Pero para llegar a estas realizaciones escultóricas y ambientales, Cruz Diez desarrolló por años lo que llamó sus inducciones cromáticas en formatos bidimensionales y tridimensionales a pequeña escala desde los años 60, al tomar en consideración un fenómeno óptico llamado efecto de persistencia retiniana. Es decir, que si por unos instantes se mantiene la mirada fija sobre un plano rojo, al desviarla el ojo conserva por unos segundos la imagen del plano, pero la percibe en verde, que es el color inducido o color complementario. El fenómeno antes descrito se produce en dos tiempos, sin embargo, la inducción cromática lo reproduce en un solo tiempo. Es decir, que logra estabilizar y hacer visible un fenómeno que sólo podemos captar fugazmente y en circunstancias muy especiales. El color que aparece está y no está, tiene una existencia virtual, sin embargo es tan real como los pigmentos utilizados. Así las inducciones que tienen blanco, negro y azul generan el amarillo; las blancas, verde y negro dan lugar al rojo; mientras las azules, amarillas y negras derivan en naranja.

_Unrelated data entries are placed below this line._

(* ===== verification/ConnOps.v ===== *)
(** * TcpConnection ([tcp_connection.hpp], [tcp_connection.cpp])

    A connection owns a socket, the channel on it, and an input and an
    output buffer.  The handlers are the callbacks of the channel; [Send] and
    [Shutdown] are called by the application, from any thread.

    The application's callbacks are programs over the interface the library
    gives it ([client]); which program a callback is, is a parameter
    ([react]), and may depend on all the calls made to the application so
    far. *)

From S2P Require Import Prelude Format Kernel Buffer Objects PollerOps ChannelOps LoopOps SocketOps.

(** ** The application *)

(** What application code does with a connection, its input buffer and its
    loop; the continuation takes what the call returns. *)
Inductive client :=
  | CReturn
  | CSend (conn : nat) (msg : list byte) (k : client)
  | CSendBuffer (conn buffer : nat) (k : client)  (* the input buffer of [buffer] *)
  | CShutdown (conn : nat) (k : client)
  | CIsConnected (conn : nat) (k : bool → client)
  | CGetName (conn : nat) (k : string → client)
  | CGetLocalAddress (conn : nat) (k : InetAddress.t → client)
  | CGetPeerAddress (conn : nat) (k : InetAddress.t → client)
  | CToString (buffer : nat) (k : list byte → client)
  | CRetrieve (buffer : nat) (n : N) (k : client)
  | CRetrieveAllAsString (buffer : nat) (k : list byte → client)
  | CQueueInLoop (conn : nat) (cb : cbid) (k : client)  (* on [conn->GetLoop()] *)
  | CQuit (conn : nat) (k : client)
  | CLogInfo (fmt : string) (args : list arg) (k : client)
  | CSetContext (conn : nat) (context : option nat) (k : client)
  | CGetContext (conn : nat) (k : option nat → client).

Class App := react : call → list call → client.

Section ops.
Context {E : Type} `{Kernel E} `{App}.
Abbreviation prog := (M (World E)).

(** ** Buffers of a connection *)

(** Run an operation of [Buffer] on a member of a connection, with the
    environment. *)
Definition on_buffer {A} (c : nat) (get_buffer : TcpConnection.t → Buffer.t)
    (set_buffer : Buffer.t → TcpConnection.t → TcpConnection.t)
    (m : E → M Buffer.t (A * E)) : prog A := λ w,
  match conns w !! c with
  | None => Undef Dangling
  | Some cn =>
      let put b e := w <| env := e |> <| conns ::= <[c := set_buffer b cn]> |> in
      match m (env w) (get_buffer cn) with
      | Done (a, e) b => Done a (put b e)
      | Exit code b => Exit code (put b (env w))
      | Throw x b => Throw x (put b (env w))
      | Undef u => Undef u
      end
  end.

Definition on_input {A} (c : nat) : (E → M Buffer.t (A * E)) → prog A :=
  on_buffer c TcpConnection.input_buffer_
    (λ b cn, cn <| TcpConnection.input_buffer_ := b |>).
Definition on_output {A} (c : nat) : (E → M Buffer.t (A * E)) → prog A :=
  on_buffer c TcpConnection.output_buffer_
    (λ b cn, cn <| TcpConnection.output_buffer_ := b |>).

(** An operation that makes no system call. *)
Definition pure_op {A} (m : M Buffer.t A) : E → M Buffer.t (A * E) :=
  λ e, a ← m; mret (a, e).

(** ** Accessors *)

Definition SetState (c : nat) (new_s : StateE) : prog unit :=
  upd_conn c (λ cn, cn <| TcpConnection.state_ := new_s |>).

Definition StateToString (cn : TcpConnection.t) : string :=
  match TcpConnection.state_ cn with
  | kConnecting => "kConnecting"
  | kConnected => "kConnected"
  | kDisconnecting => "kDisconnecting"
  | kDisconnected => "kDisconnected"
  end.

Definition GetLoop (cn : TcpConnection.t) : nat := TcpConnection.loop_ cn.
Definition GetName (cn : TcpConnection.t) : string := TcpConnection.name_ cn.
Definition GetLocalAddress (cn : TcpConnection.t) : InetAddress.t := TcpConnection.local_addr_ cn.
Definition GetPeerAddress (cn : TcpConnection.t) : InetAddress.t := TcpConnection.peer_addr_ cn.
Definition IsConnected (cn : TcpConnection.t) : bool :=
  bool_decide (TcpConnection.state_ cn = kConnected).

Definition SetConnectionCallback (c : nat) (cb : option cbid) : prog unit :=
  upd_conn c (λ cn, cn <| TcpConnection.connection_callback_ := cb |>).
Definition SetCloseCallback (c : nat) (cb : option close_callback) : prog unit :=
  upd_conn c (λ cn, cn <| TcpConnection.close_callback_ := cb |>).
Definition SetMessageCallback (c : nat) (cb : option cbid) : prog unit :=
  upd_conn c (λ cn, cn <| TcpConnection.message_callback_ := cb |>).
Definition SetWriteCompleteCallback (c : nat) (cb : option cbid) : prog unit :=
  upd_conn c (λ cn, cn <| TcpConnection.write_complete_callback_ := cb |>).
Definition SetHighWaterMarkCallback (c : nat) (cb : option cbid) (high_water_mark : Z)
    : prog unit :=
  upd_conn c (λ cn, cn <| TcpConnection.high_water_mark_callback_ := cb |>
                       <| TcpConnection.high_water_mark_ := high_water_mark |>).

(** Writing through what [GetMutableContext] returns does as [SetContext]. *)
Definition SetContext (c : nat) (context : option nat) : prog unit :=
  upd_conn c (λ cn, cn <| TcpConnection.context_ := context |>).
Definition GetContext (cn : TcpConnection.t) : option nat := TcpConnection.context_ cn.

(** ** Sending *)

(** The channel of a connection. *)
#[local] Abbreviation conn_channel cn := (the_channel (TcpConnection.channel_ cn)).

(** The end of [SendInLoop]: what was not written is kept. *)
Definition buffer_rest (c : nat) (data : list byte) (nwrote remaining : Z) (fault_error : bool)
    : prog unit :=
  when (negb fault_error && (0 <? remaining))
    (cn ← the_conn c;
     let old_len := Buffer.ReadableBytes (TcpConnection.output_buffer_ cn) in
     when ((TcpConnection.high_water_mark_ cn <=? u64 (old_len + remaining)) &&
           (old_len <? TcpConnection.high_water_mark_ cn) &&
           bool_decide (is_Some (TcpConnection.high_water_mark_callback_ cn)))
       (QueueInLoop (TcpConnection.loop_ cn) (FnHighWaterMark c (u64 (old_len + remaining))));;
     on_output c (pure_op (Buffer.Append (zdrop nwrote data) remaining));;
     ch ← conn_channel cn;
     when (negb (IsWriting ch)) (EnableWriting (TcpConnection.channel_ cn))).

Definition SendInLoop (c : nat) (data : list byte) (len : Z) : prog unit :=
  cn ← the_conn c;
  if decide (TcpConnection.state_ cn = kDisconnected) then
    LOG_ERROR "disconnected, give up writing\n" []
  else
    ch ← conn_channel cn;
    '(nwrote, remaining, fault_error) ←
      (if negb (IsWriting ch) && (Buffer.ReadableBytes (TcpConnection.output_buffer_ cn) =? 0)
       then
         '(nwrote, errno) ← sys (sys_write (Channel.fd_ ch) (ztake len data));
         if 0 <=? nwrote then
           let remaining := u64 (len - nwrote) in
           cn ← the_conn c;
           when ((remaining =? 0) &&
                 bool_decide (is_Some (TcpConnection.write_complete_callback_ cn)))
             (QueueInLoop (TcpConnection.loop_ cn) (FnWriteComplete c));;
           mret (nwrote, remaining, false)
         else if negb (errno =? EWOULDBLOCK) then
           LOG_ERROR "TcpConnection::sendInLoop" [];;
           errno ← sys (log_errno errno);
           mret (0, len, (errno =? EPIPE) || (errno =? ECONNRESET))
         else mret (0, len, false)
       else mret (0, len, false));
    buffer_rest c data nwrote remaining fault_error.

Definition Send (c : nat) (msg : list byte) : prog unit :=
  cn ← the_conn c;
  when (IsConnected cn)
    (b ← IsInLoopThread (TcpConnection.loop_ cn);
     if (b : bool) then SendInLoop c msg (zlen msg)
     else RunInLoop (TcpConnection.loop_ cn) (FnSendInLoop c msg)
            (SendInLoop c msg (zlen msg))).

(** The body of [Send(Buffer ptr)], and of the functor it makes; the buffer is
    the input buffer of connection [bc].  [Peek] points into it. *)
Definition SendBufferInLoop (c bc : nat) : prog unit :=
  data ← on_input bc (λ e, b ← get;
    d ← Buffer.load (Buffer.Peek b) (Buffer.ReadableBytes b); mret (d, e));
  bcn ← the_conn bc;
  SendInLoop c data (Buffer.ReadableBytes (TcpConnection.input_buffer_ bcn));;
  on_input bc (pure_op Buffer.RetrieveAll).

Definition SendBuffer (c bc : nat) : prog unit :=
  cn ← the_conn c;
  when (IsConnected cn)
    (b ← IsInLoopThread (TcpConnection.loop_ cn);
     if (b : bool) then SendBufferInLoop c bc
     else RunInLoop (TcpConnection.loop_ cn) (FnSendBuffer c bc) (SendBufferInLoop c bc)).

Definition ShutdownInLoop (c : nat) : prog unit :=
  cn ← the_conn c;
  ch ← conn_channel cn;
  when (negb (IsWriting ch)) (ShutdownWrite (TcpConnection.socket_ cn)).

Definition Shutdown (c : nat) : prog unit :=
  cn ← the_conn c;
  when (IsConnected cn)
    (SetState c kDisconnecting;;
     RunInLoop (TcpConnection.loop_ cn) (FnShutdownInLoop c) (ShutdownInLoop c)).

(** ** Running the application *)

Fixpoint run_client (p : client) : prog unit :=
  match p with
  | CReturn => mret tt
  | CSend c msg k => Send c msg;; run_client k
  | CSendBuffer c bc k => SendBuffer c bc;; run_client k
  | CShutdown c k => Shutdown c;; run_client k
  | CIsConnected c k => cn ← the_conn c; run_client (k (IsConnected cn))
  | CGetName c k => cn ← the_conn c; run_client (k (GetName cn))
  | CGetLocalAddress c k => cn ← the_conn c; run_client (k (GetLocalAddress cn))
  | CGetPeerAddress c k => cn ← the_conn c; run_client (k (GetPeerAddress cn))
  | CToString bc k => s ← on_input bc (pure_op Buffer.ToString); run_client (k s)
  | CRetrieve bc n k => on_input bc (pure_op (Buffer.Retrieve (Z.of_N n)));; run_client k
  | CRetrieveAllAsString bc k =>
      s ← on_input bc (pure_op Buffer.RetrieveAllAsString); run_client (k s)
  | CQueueInLoop c cb k =>
      cn ← the_conn c; QueueInLoop (GetLoop cn) (FnUser cb);; run_client k
  | CQuit c k => cn ← the_conn c; Quit (GetLoop cn);; run_client k
  | CLogInfo fmt args k => LOG_INFO fmt args;; run_client k
  | CSetContext c context k => SetContext c context;; run_client k
  | CGetContext c k => cn ← the_conn c; run_client (k (GetContext cn))
  end.

(** A call of a callback of the application. *)
Definition invoke (c : call) : prog unit :=
  h ← gets calls;
  record_call c;;
  run_client (react c h).

(** [cb(...)]: calling an empty [std::function] throws. *)
Definition call_fn {A} (cb : option A) (body : A → prog unit) : prog unit :=
  match cb with Some cb => body cb | None => throw BadFunctionCall end.

Definition connection_callback (c : nat) : prog unit :=
  cn ← the_conn c;
  call_fn (TcpConnection.connection_callback_ cn)
    (λ cb, invoke (OnConnection cb c (IsConnected cn))).

Definition message_callback (c : nat) (receive_time : Z) : prog unit :=
  cn ← the_conn c;
  call_fn (TcpConnection.message_callback_ cn)
    (λ cb, invoke (OnMessage cb c (Buffer.content (TcpConnection.input_buffer_ cn)) receive_time)).

Definition write_complete_callback (c : nat) : prog unit :=
  cn ← the_conn c;
  call_fn (TcpConnection.write_complete_callback_ cn) (λ cb, invoke (OnWriteComplete cb c)).

Definition high_water_mark_callback (c : nat) (len : Z) : prog unit :=
  cn ← the_conn c;
  call_fn (TcpConnection.high_water_mark_callback_ cn) (λ cb, invoke (OnHighWaterMark cb c len)).

(** ** [TcpServer::RemoveConnection], the close callback of its connections *)

Definition RemoveConnectionInLoop (s conn_ptr : nat) : prog unit :=
  sv ← the_server s;
  cn ← the_conn conn_ptr;
  LOG_INFO "TcpServer::RemoveConnectionInLoop [%s] - connection %s\n"
    [AStr (TcpServer.name_ sv); AStr (GetName cn)];;
  upd_server s (λ sv, sv <| TcpServer.connections_ ::= delete (GetName cn) |>);;
  QueueInLoop (GetLoop cn) (FnConnectDestroyed conn_ptr).

Definition RemoveConnection (s conn_ptr : nat) : prog unit :=
  sv ← the_server s;
  RunInLoop (TcpServer.loop_ sv) (FnRemoveConnectionInLoop s conn_ptr)
    (RemoveConnectionInLoop s conn_ptr).

Definition close_callback_of (c : nat) : prog unit :=
  cn ← the_conn c;
  call_fn (TcpConnection.close_callback_ cn) (λ cb,
    match cb with
    | CloseUser cb => invoke (OnClose cb c)
    | CloseRemoveConnection s conn_ptr => RemoveConnection s conn_ptr
    end).

(** ** Handlers *)

Definition HandleClose (c : nat) : prog unit :=
  cn ← the_conn c;
  ch ← conn_channel cn;
  LOG_INFO "TcpConnection::HandleClose fd=%d state=%s\n"
    [AInt (Channel.fd_ ch); AStr (StateToString cn)];;
  SetState c kDisconnected;;
  DisableAll (TcpConnection.channel_ cn);;
  connection_callback c;;
  close_callback_of c.

(** [errno] is only what the call just made left in it: the assignment of
    [savedErrno] before [HandleError] is overwritten there. *)
Definition HandleError (c : nat) : prog unit :=
  cn ← the_conn c;
  ch ← conn_channel cn;
  '(ret, errno, optval) ← sys (sys_so_error (Channel.fd_ ch));
  let err := if ret <? 0 then errno else optval in
  LOG_ERROR "TcpConnection::HandleError name:%s - SO_ERROR:%d\n"
    [AStr (TcpConnection.name_ cn); AInt err].

Definition HandleRead (c : nat) (receive_time : Z) : prog unit :=
  cn ← the_conn c;
  ch ← conn_channel cn;
  '(n, savedErrno) ← on_input c (Buffer.ReadFd (Channel.fd_ ch) 0);
  if 0 <? n then message_callback c receive_time
  else if n =? 0 then HandleClose c
  else LOG_ERROR "TcpConnection::handleRead" [];; HandleError c.

Definition HandleWrite (c : nat) : prog unit :=
  cn ← the_conn c;
  ch ← conn_channel cn;
  when (IsWriting ch)
    ('(n, saved_errno) ← on_output c (Buffer.WriteFd (Channel.fd_ ch) 0);
     if 0 <? n then
       cn ← the_conn c;
       if Buffer.ReadableBytes (TcpConnection.output_buffer_ cn) =? 0 then
         DisableWriting (TcpConnection.channel_ cn);;
         when (bool_decide (is_Some (TcpConnection.write_complete_callback_ cn)))
           (QueueInLoop (TcpConnection.loop_ cn) (FnWriteComplete c));;
         cn ← the_conn c;
         when (bool_decide (TcpConnection.state_ cn = kDisconnecting)) (ShutdownInLoop c)
       else LOG_ERROR "TcpConnection::HandleWrite" []
     else LOG_ERROR "TcpConnection fd=%d is down, no more writing" [AInt (Channel.fd_ ch)]).

(** ** Life cycle *)

Definition ConnectEstablished (c : nat) : prog unit :=
  SetState c kConnected;;
  cn ← the_conn c;
  Tie (TcpConnection.channel_ cn) c;;
  EnableReading (TcpConnection.channel_ cn);;
  connection_callback c.

Definition ConnectDestroyed (c : nat) : prog unit :=
  cn ← the_conn c;
  when (IsConnected cn)
    (SetState c kDisconnected;;
     DisableAll (TcpConnection.channel_ cn);;
     connection_callback c);;
  Remove (TcpConnection.channel_ cn).

(** [static EventLoop* CheckLoopNotNull(EventLoop* loop)] *)
Definition CheckLoopNotNull (loop : option nat) : prog nat :=
  match loop with
  | None => LOG_FATAL "%s:%s:%d mainLoop is null!\n"
      [AStr "tcp_connection.cpp"; AStr "CheckLoopNotNull"; AInt 16];; mret 0%nat
  | Some l => mret l
  end.

(** [std::make_shared<TcpConnection>(loop, name_arg, sockfd, ...)] *)
Definition new_connection (loop : option nat) (name_arg : string) (sockfd : Z)
    (local_addr peer_addr : InetAddress.t) : prog nat :=
  loop_ ← CheckLoopNotNull loop;
  channel ← new_channel loop_ sockfd;
  w ← get;
  let c := fresh (dom (conns w)) in
  modify (λ w, w <| conns ::= <[c := TcpConnection.mk loop_ name_arg kConnecting true sockfd
    channel local_addr peer_addr None None None None (64 * 1024 * 1024) None
    (Buffer.ctor Buffer.kInitialSize) (Buffer.ctor Buffer.kInitialSize) None]> |>);;
  SetReadCallback channel (Some (CbConnRead c));;
  SetWriteCallback channel (Some (CbConnWrite c));;
  ChannelOps.SetCloseCallback channel (Some (CbConnClose c));;
  SetErrorCallback channel (Some (CbConnError c));;
  LOG_INFO "TcpConnection::ctor[%s] at fd=%d\n" [AStr name_arg; AInt sockfd];;
  SetKeepAlive sockfd true;;
  mret c.

(** [~TcpConnection], with the destructors of the channel and the socket. *)
Definition delete_connection (c : nat) : prog unit :=
  cn ← the_conn c;
  ch ← conn_channel cn;
  LOG_INFO "TcpConnection::dtor[%s] at fd=%d state=%s\n"
    [AStr (TcpConnection.name_ cn); AInt (Channel.fd_ ch); AStr (StateToString cn)];;
  modify (λ w, w <| channels ::= delete (TcpConnection.channel_ cn) |>);;
  Socket_dtor (TcpConnection.socket_ cn);;
  modify (λ w, w <| conns ::= delete c |>).
End ops.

Cruz Diez se graduó de la Escuela de Artes Plásticas y Aplicadas de Caracas en 1945, y comenzó a trabajar en la agencia publicitaria internacional Mc Cann-Erickson. Pero le interesó mucho más abrirse un camino particular en la experimentación artística. En 1957 abrió en Caracas el Estudio de Artes Visuales, taller de diseño gráfico e industrial donde inició la serie Fisicromías.

Sus obras se hallan en museos, galerías, colecciones institucionales y privadas de más de 50 países, pero sin dudas las de mayor impacto animan espacios públicos y de manera muy especial en su Caracas.

Se entiende por qué un diario de la capital venezolana haya reflejado con tanto sentimiento la muerte del artista: “Cruz Diez es la calle que caminamos y la pared que vemos a diario, es un lugar que nos pertenece o del cual nos desprendemos con dolor, es el frente del edificio emblemático que vemos todos los días, la guía del peatón ordinario y de los viajeros que van y vienen. Lugares y objetos nacionales están señalados con sus marcas, tienen la señal imperecedera que los volvió irreemplazables para el sentir de quienes se acercaron a su compañía, pero también para quienes topen con ellos en el exterior. Hizo obras de extraordinaria trascendencia para las artes plásticas, desde luego, pero los venezolanos le adeudamos colores para retratarnos en grupo, complicidades de naturaleza colectiva, ataduras amables para los señorones y para los seres comunes que las reciben con regocijada comodidad. Por eso compartimos ahora un dolor hogareño, pero también unas ganas de ufanarnos porque el que se fue sigue en nuestro domicilio que un día le abrió las puertas porque hacía de puente con el resto de vecindario y, desde luego, con universos que parecían inaccesibles. Arte sin límites y ciudadanía”.